What you need to do: Scan the records beneath this line for the line holding "1 /\ pend !! t = Some v" and the line holding "inv_mask : forall", then transcribe exactly those two and all lines between.

Given records:
(* ===== verification/MpmcQueue.v ===== *)
(** * Bounded multi-producer multi-consumer queue

    Models [toolbox/ipc/MpmcQueue.hpp] as a transition system: the shared memory
    (the two positions, and a sequence number and a value for each element) and a
    program counter for each thread.  One step of a thread is one access to shared
    memory, so the interleavings of the model are those of the atomic operations
    of the code under sequential consistency; a [compare_exchange] may fail
    spuriously, as the weak operation of the code may.  The mapping of the file
    into memory is not modelled. *)
From stdpp Require Import functions.
From S2P Require Import Prelude Math.

Section queue.
Context {V : Type}.

(** ** Shared memory and threads *)

(** Where a thread is inside [push] (W), [pop] (R), or [size] (S). *)
Inductive pc :=
| Idle
| WLoad (v : V)                  (* about to load wpos *)
| WSeq (v : V) (pos : Z)         (* about to load elem.seq *)
| WCas (v : V) (pos : Z)         (* about to compare_exchange wpos *)
| WFill (v : V) (pos : Z)        (* about to write elem.val *)
| WCommit (pos : Z)              (* about to store elem.seq *)
| RLoad
| RSeq (pos : Z)
| RCas (pos : Z)
| RTake (pos : Z)                (* about to read elem.val *)
| RCommit (pos : Z) (v : V)      (* about to store elem.seq, v was read *)
| SLoadR                         (* about to load rpos *)
| SLoadW (rpos : Z).             (* about to load wpos *)

Record state := mkState {
  capacity_ : Z;
  mask_ : Z;
  rpos : Z;
  wpos : Z;
  seqs : Z -> Z;
  vals : Z -> V;
  pcs : nat -> pc
}.

(** What a step shows: the points where a value enters the queue and is claimed,
    and the results of the calls. *)
Inductive label :=
| LNone
| LEnqueue (v : V)
| LClaim (t : nat)
| LPopped (t : nat) (v : V)
| LPopFailed (t : nat)
| LPushFailed (t : nat)
| LSize (t : nat) (n : Z).

Definition set_pc (s : state) (t : nat) (p : pc) : state :=
  mkState (capacity_ s) (mask_ s) (rpos s) (wpos s) (seqs s) (vals s) (<[t := p]> (pcs s)).
Definition set_rpos (s : state) (pos : Z) : state :=
  mkState (capacity_ s) (mask_ s) pos (wpos s) (seqs s) (vals s) (pcs s).
Definition set_wpos (s : state) (pos : Z) : state :=
  mkState (capacity_ s) (mask_ s) (rpos s) pos (seqs s) (vals s) (pcs s).
Definition set_seq (s : state) (i seq : Z) : state :=
  mkState (capacity_ s) (mask_ s) (rpos s) (wpos s) (<[i := seq]> (seqs s)) (vals s) (pcs s).
Definition set_val (s : state) (i : Z) (v : V) : state :=
  mkState (capacity_ s) (mask_ s) (rpos s) (wpos s) (seqs s) (<[i := v]> (vals s)) (pcs s).

(** [elems[pos & mask_]]: the signed position is converted to unsigned. *)
Definition elem_index (s : state) (pos : Z) : Z := Z.land (u64 pos) (mask_ s).

(** ** Steps *)

(** One step of [push]; [spurious] is the failure of a weak exchange. *)
Definition push_step (s : state) (t : nat) (spurious : bool) : option (label * state) :=
  match pcs s t with
  | WLoad v => Some (LNone, set_pc s t (WSeq v (wpos s)))
  | WSeq v pos =>
      let seq := seqs s (elem_index s pos) in
      let diff := i64 (seq - pos) in
      if diff =? 0 then Some (LNone, set_pc s t (WCas v pos))
      else if diff <? 0 then Some (LPushFailed t, set_pc s t Idle)
      else Some (LNone, set_pc s t (WLoad v))
  | WCas v pos =>
      if (wpos s =? pos) && negb spurious
      then Some (LEnqueue v, set_pc (set_wpos s (i64 (pos + 1))) t (WFill v pos))
      else Some (LNone, set_pc s t (WSeq v (wpos s)))
  | WFill v pos => Some (LNone, set_pc (set_val s (elem_index s pos) v) t (WCommit pos))
  | WCommit pos =>
      Some (LNone, set_pc (set_seq s (elem_index s pos) (i64 (pos + 1))) t Idle)
  | _ => None
  end.

Definition pop_step (s : state) (t : nat) (spurious : bool) : option (label * state) :=
  match pcs s t with
  | RLoad => Some (LNone, set_pc s t (RSeq (rpos s)))
  | RSeq pos =>
      let seq := seqs s (elem_index s pos) in
      let diff := i64 (seq - i64 (pos + 1)) in
      if diff =? 0 then Some (LNone, set_pc s t (RCas pos))
      else if diff <? 0 then Some (LPopFailed t, set_pc s t Idle)
      else Some (LNone, set_pc s t RLoad)
  | RCas pos =>
      if (rpos s =? pos) && negb spurious
      then Some (LClaim t, set_pc (set_rpos s (i64 (pos + 1))) t (RTake pos))
      else Some (LNone, set_pc s t (RSeq (rpos s)))
  | RTake pos => Some (LNone, set_pc s t (RCommit pos (vals s (elem_index s pos))))
  | RCommit pos v =>
      Some (LPopped t v,
            set_pc (set_seq s (elem_index s pos) (i64 (u64 pos + capacity_ s))) t Idle)
  | _ => None
  end.

(** [size] loads the read position before the write position. *)
Definition size_step (s : state) (t : nat) : option (label * state) :=
  match pcs s t with
  | SLoadR => Some (LNone, set_pc s t (SLoadW (rpos s)))
  | SLoadW r => Some (LSize t (u64 (wpos s - r)), set_pc s t Idle)
  | _ => None
  end.

Inductive action :=
| CallPush (t : nat) (v : V)
| CallPop (t : nat)
| CallSize (t : nat)
| Run (t : nat) (spurious : bool).

(** A thread that is idle starts a call; the others take a step of their call. *)
Definition step (a : action) (s : state) : option (label * state) :=
  match a with
  | CallPush t v => match pcs s t with Idle => Some (LNone, set_pc s t (WLoad v)) | _ => None end
  | CallPop t => match pcs s t with Idle => Some (LNone, set_pc s t RLoad) | _ => None end
  | CallSize t => match pcs s t with Idle => Some (LNone, set_pc s t SLoadR) | _ => None end
  | Run t spurious =>
      match push_step s t spurious with
      | Some r => Some r
      | None => match pop_step s t spurious with Some r => Some r | None => size_step s t end
      end
  end.

Fixpoint run (acts : list action) (s : state) : option (list label * state) :=
  match acts with
  | [] => Some ([], s)
  | a :: acts' =>
      '(l, s1) ← step a s;
      '(ls, s2) ← run acts' s1;
      Some (l :: ls, s2)
  end.

(** ** Construction *)

(** Zeroed memory, and the loop that stores [i] in the first [count] sequence
    numbers. *)
Definition zeroed (capacity : Z) (zero : V) : state :=
  mkState capacity (u64 (capacity - 1)) 0 0 (fun _ => 0) (fun _ => zero) (fun _ => Idle).

Definition init_seqs (count : Z) (s : state) : state :=
  foldl (fun s i => set_seq s i i) s (seqZ 0 count).

(** The constructor from a capacity. *)
Definition MpmcQueue (capacity : Z) (zero : V) : option state :=
  capacity' ← next_pow2 capacity;
  Some (init_seqs capacity (zeroed capacity' zero)).

(** [new_mpmc_queue] initialises a file, which the constructor from a file then
    maps. *)
Definition new_mpmc_queue (capacity : Z) (zero : V) : option state :=
  capacity ← next_pow2 capacity;
  Some (init_seqs capacity (zeroed capacity zero)).

End queue.
Arguments pc : clear implicits.
Arguments state : clear implicits.
Arguments label : clear implicits.
Arguments action : clear implicits.

Example push_pop_test :
  match new_mpmc_queue 2 0 with
  | Some s => fst <$> run ([CallPush 1 7; CallPop 2; Run 2 false; Run 2 false]
      ++ replicate 5 (Run 1 false) ++ [CallPop 2] ++ replicate 5 (Run 2 false)) s
  | None => None
  end = Some [LNone; LNone; LNone; LPopFailed 2; LNone; LNone; LEnqueue 7; LNone; LNone;
              LNone; LNone; LNone; LClaim 2; LNone; LPopped 2 7].
Proof. vm_compute. reflexivity. Qed.

(** ** The specification: a bounded queue and the values being delivered *)

Section spec.
Context {V : Type}.

Record fifo := mkFifo { queued : list V; pending : gmap nat V }.

(** A value enters while fewer than [capacity] are queued, the head is claimed by
    a thread, and a thread returns the value that it has claimed. *)
Inductive fifo_step (capacity : Z) : label V -> fifo -> fifo -> Prop :=
| fifo_enqueue v q pend :
    Z.of_nat (length q) < capacity ->
    fifo_step capacity (LEnqueue v) (mkFifo q pend) (mkFifo (q ++ [v]) pend)
| fifo_claim t v q pend :
    pend !! t = None ->
    fifo_step capacity (LClaim t) (mkFifo (v :: q) pend) (mkFifo q (<[t := v]> pend))
| fifo_popped t v q pend :
    pend !! t = Some v ->
    fifo_step capacity (LPopped t v) (mkFifo q pend) (mkFifo q (delete t pend))
| fifo_none f : fifo_step capacity LNone f f
| fifo_pop_failed t f : fifo_step capacity (LPopFailed t) f f
| fifo_push_failed t f : fifo_step capacity (LPushFailed t) f f
| fifo_size t n f : fifo_step capacity (LSize t n) f f.

Inductive fifo_run (capacity : Z) : list (label V) -> fifo -> fifo -> Prop :=
| fifo_run_nil f : fifo_run capacity [] f f
| fifo_run_cons l ls f f1 f2 :
    fifo_step capacity l f f1 -> fifo_run capacity ls f1 f2 -> fifo_run capacity (l :: ls) f f2.
End spec.
Arguments fifo : clear implicits.

(** The values that have entered the queue. *)
Definition enqueued {V} (ls : list (label V)) : list V :=
  omap (fun l => match l with LEnqueue v => Some v | _ => None end) ls.

(** ** The invariant *)

Section invariant.
Context {V : Type}.

(** The position of which a thread owns the element, for writing or reading. *)
Definition owns (p : pc V) : option (bool * Z) :=
  match p with
  | WFill _ pos | WCommit pos => Some (true, pos)
  | RTake pos | RCommit pos _ => Some (false, pos)
  | _ => None
  end.

Definition slot (s : state V) (pos : Z) : Z := pos mod capacity_ s.

(** The element of [j] is on the turn of position [p]: free for the write at [p]
    (not claimed, or claimed by a thread), or holding the value of [p] (not
    claimed, or claimed by a thread). *)
Definition free_at (s : state V) (j p : Z) : Prop :=
  seqs s j = p /\ rpos s <= p < rpos s + capacity_ s
  /\ (wpos s <= p \/ exists t, owns (pcs s t) = Some (true, p)).
Definition holds_at (s : state V) (hist : list V) (j p : Z) : Prop :=
  seqs s j = p + 1 /\ p < wpos s /\ hist !! Z.to_nat p = Some (vals s j)
  /\ (rpos s <= p \/ exists t, owns (pcs s t) = Some (false, p)).
Definition turn (s : state V) (hist : list V) (j p : Z) : Prop :=
  0 <= p /\ p mod capacity_ s = j /\ wpos s <= p + capacity_ s
  /\ (free_at s j p \/ holds_at s hist j p).

Definition thread_ok (s : state V) (hist : list V) (pend : gmap nat V) (t : nat) (p : pc V) : Prop :=
  match p with
  | WSeq _ pos => 0 <= pos <= wpos s
  | WCas _ pos => 0 <= pos <= wpos s /\ (wpos s = pos -> seqs s (slot s pos) = pos)
  | WFill v pos =>
      0 <= pos < wpos s /\ seqs s (slot s pos) = pos /\ hist !! Z.to_nat pos = Some v
  | WCommit pos =>
      0 <= pos < wpos s /\ seqs s (slot s pos) = pos
      /\ hist !! Z.to_nat pos = Some (vals s (slot s pos))
  | RSeq pos => 0 <= pos <= rpos s
  | RCas pos => 0 <= pos <= rpos s /\ (rpos s = pos -> seqs s (slot s pos) = pos + 1)
  | RTake pos =>
      0 <= pos < rpos s /\ seqs s (slot s pos) = pos + 1
      /\ pend !! t = Some (vals s (slot s pos)) /\ pend !! t = hist !! Z.to_nat pos
  | RCommit pos v => 0 <= pos < rpos s /\ seqs s (slot s pos) = pos + 1 /\ pend !! t = Some v
  | SLoadW r => 0 <= r <= rpos s
  | _ => True
  end.

Definition claims (p : pc V) : bool :=
  match p with RTake _ | RCommit _ _ => true | _ => false end.

Record inv (s : state V) (hist : list V) (pend : gmap nat V) : Prop := {
  inv_cap : 2 <= capacity_ s < 2 ^ 62;
  inv_mask : forall pos, 0 <= pos < 2 ^ 63 -> elem_index s pos = slot s pos;
  inv_wpos : wpos s = Z.of_nat (length hist);
  inv_rpos : 0 <= rpos s <= wpos s;
  inv_size : wpos s <= rpos s + capacity_ s;
  inv_turn : forall j, 0 <= j < capacity_ s -> exists p, turn s hist j p;
  inv_threads : forall t, thread_ok s hist pend t (pcs s t);
  inv_unique : forall t t' x, owns (pcs s t) = Some x -> owns (pcs s t') = Some x -> t = t';
  inv_pending : forall t, claims (pcs s t) = false -> pend !! t = None
}.

(** Positions of one element are at least the capacity apart. *)
Lemma mod_distinct p q c : 0 < c -> p mod c = q mod c -> p < q -> p + c <= q.
Proof.
  intros Hc E Hlt. pose proof (Z.div_mod p c). pose proof (Z.div_mod q c).
  assert (p / c < q / c) by nia. nia.
Qed.

Lemma mod_succ_distinct p q c : 2 <= c -> p mod c = q mod c -> p <> q + 1.
Proof.
  intros Hc E ->. rewrite Zplus_mod in E.
  pose proof (Z.mod_pos_bound q c ltac:(lia)).
  rewrite (Z.mod_small 1 c) in E by lia.
  destruct (decide (q mod c + 1 = c)) as [E1 | ?].
  - rewrite E1, Z_mod_same_full in E. lia.
  - rewrite (Z.mod_small (q mod c + 1)) in E by lia. lia.
Qed.

Lemma slot_range s pos : 0 < capacity_ s -> 0 <= slot s pos < capacity_ s.
Proof. intros. by apply Z.mod_pos_bound. Qed.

Response area:
  | RCommit pos v => 0 <= pos < rpos s /\ seqs s (slot s pos) = pos + 1 /\ pend !! t = Some v
  | SLoadW r => 0 <= r <= rpos s
  | _ => True
  end.

Definition claims (p : pc V) : bool :=
  match p with RTake _ | RCommit _ _ => true | _ => false end.

Record inv (s : state V) (hist : list V) (pend : gmap nat V) : Prop := {
  inv_cap : 2 <= capacity_ s < 2 ^ 62;
  inv_mask : forall pos, 0 <= pos < 2 ^ 63 -> elem_index s pos = slot s pos;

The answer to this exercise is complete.